- **Required work**
Where does the word "that" show up in the data? Please find each such line and copy it.

(Stored data)
┄┄┄┄┄┄┄┄┄┄

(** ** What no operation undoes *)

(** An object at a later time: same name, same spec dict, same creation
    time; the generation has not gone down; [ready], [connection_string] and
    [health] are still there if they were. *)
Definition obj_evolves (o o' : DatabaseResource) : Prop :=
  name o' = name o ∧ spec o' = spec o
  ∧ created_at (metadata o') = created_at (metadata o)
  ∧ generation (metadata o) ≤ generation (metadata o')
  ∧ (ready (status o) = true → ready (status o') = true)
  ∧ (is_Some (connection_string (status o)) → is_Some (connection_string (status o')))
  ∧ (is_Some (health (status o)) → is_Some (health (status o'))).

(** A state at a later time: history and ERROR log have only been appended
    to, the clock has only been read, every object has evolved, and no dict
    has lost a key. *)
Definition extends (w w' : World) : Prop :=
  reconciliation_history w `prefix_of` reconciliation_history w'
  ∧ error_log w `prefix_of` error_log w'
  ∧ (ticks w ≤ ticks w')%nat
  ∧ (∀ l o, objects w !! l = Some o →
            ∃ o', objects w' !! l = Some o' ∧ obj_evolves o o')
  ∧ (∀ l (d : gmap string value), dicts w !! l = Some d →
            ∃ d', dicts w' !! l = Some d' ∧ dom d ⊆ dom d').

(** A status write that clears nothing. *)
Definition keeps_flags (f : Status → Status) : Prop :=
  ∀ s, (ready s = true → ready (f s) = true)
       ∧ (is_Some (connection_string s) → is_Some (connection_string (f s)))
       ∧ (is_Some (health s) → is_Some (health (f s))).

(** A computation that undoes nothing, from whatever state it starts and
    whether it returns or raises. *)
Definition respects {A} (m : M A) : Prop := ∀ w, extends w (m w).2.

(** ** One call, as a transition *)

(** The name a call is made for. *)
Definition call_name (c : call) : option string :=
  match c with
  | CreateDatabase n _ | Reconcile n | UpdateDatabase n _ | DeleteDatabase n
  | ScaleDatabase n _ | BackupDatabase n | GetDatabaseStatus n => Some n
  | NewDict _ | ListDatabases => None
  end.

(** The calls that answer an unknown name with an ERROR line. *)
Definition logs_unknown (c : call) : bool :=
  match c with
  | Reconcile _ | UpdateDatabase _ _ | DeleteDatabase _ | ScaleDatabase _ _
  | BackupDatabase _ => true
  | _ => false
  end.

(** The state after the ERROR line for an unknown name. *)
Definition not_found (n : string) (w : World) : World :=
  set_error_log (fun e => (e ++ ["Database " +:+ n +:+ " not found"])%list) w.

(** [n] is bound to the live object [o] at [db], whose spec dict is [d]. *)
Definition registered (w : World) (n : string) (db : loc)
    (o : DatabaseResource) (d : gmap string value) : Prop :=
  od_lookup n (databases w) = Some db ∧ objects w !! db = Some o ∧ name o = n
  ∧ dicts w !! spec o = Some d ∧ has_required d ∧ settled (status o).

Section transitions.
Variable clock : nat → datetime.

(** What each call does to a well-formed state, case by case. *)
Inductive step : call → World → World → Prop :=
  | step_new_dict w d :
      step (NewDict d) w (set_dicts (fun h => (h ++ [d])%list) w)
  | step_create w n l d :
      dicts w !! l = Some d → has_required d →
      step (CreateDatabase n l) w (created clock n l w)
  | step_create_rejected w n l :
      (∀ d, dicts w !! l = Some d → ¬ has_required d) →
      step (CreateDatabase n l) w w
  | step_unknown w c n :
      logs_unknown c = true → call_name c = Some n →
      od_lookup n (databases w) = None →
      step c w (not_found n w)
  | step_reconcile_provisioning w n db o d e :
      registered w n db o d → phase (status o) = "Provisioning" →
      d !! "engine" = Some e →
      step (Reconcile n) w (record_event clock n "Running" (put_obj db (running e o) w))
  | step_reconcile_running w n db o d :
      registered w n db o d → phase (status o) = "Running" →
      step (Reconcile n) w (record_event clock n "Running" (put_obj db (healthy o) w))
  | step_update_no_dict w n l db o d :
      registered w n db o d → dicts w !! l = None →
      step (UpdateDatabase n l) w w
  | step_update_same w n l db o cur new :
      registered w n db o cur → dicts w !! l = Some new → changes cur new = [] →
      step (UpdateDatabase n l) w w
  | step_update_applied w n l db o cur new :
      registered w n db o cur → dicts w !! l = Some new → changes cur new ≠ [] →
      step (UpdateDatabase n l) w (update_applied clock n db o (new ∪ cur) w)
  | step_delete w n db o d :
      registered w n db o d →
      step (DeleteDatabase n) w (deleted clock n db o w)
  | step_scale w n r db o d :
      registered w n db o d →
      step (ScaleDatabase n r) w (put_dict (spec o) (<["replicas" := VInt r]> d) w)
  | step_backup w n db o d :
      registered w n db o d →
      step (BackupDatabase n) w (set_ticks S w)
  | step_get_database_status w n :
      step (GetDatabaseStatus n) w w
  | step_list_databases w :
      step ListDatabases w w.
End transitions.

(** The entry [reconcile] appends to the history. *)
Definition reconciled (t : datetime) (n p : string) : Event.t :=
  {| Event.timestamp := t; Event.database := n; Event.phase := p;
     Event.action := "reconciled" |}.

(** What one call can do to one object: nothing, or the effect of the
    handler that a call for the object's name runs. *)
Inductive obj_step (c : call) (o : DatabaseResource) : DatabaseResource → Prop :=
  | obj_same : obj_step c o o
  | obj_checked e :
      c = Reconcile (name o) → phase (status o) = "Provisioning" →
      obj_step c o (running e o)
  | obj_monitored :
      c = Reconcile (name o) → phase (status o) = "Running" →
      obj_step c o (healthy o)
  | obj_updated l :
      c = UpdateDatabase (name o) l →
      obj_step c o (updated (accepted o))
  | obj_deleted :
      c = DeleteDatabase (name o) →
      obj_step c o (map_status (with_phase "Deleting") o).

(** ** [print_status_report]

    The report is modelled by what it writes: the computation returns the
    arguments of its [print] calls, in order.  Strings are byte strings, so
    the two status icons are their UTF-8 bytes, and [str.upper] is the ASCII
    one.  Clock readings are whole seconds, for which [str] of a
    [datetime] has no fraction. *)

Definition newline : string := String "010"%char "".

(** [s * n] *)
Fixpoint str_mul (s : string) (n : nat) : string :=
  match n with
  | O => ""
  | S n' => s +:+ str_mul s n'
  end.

┄┄┄┄┄┄┄┄┄┄

- **Answer space**
(** A status write that clears nothing. *)
(** A computation that undoes nothing, from whatever state it starts and
(** The calls that answer an unknown name with an ERROR line. *)
    handler that a call for the object's name runs. *)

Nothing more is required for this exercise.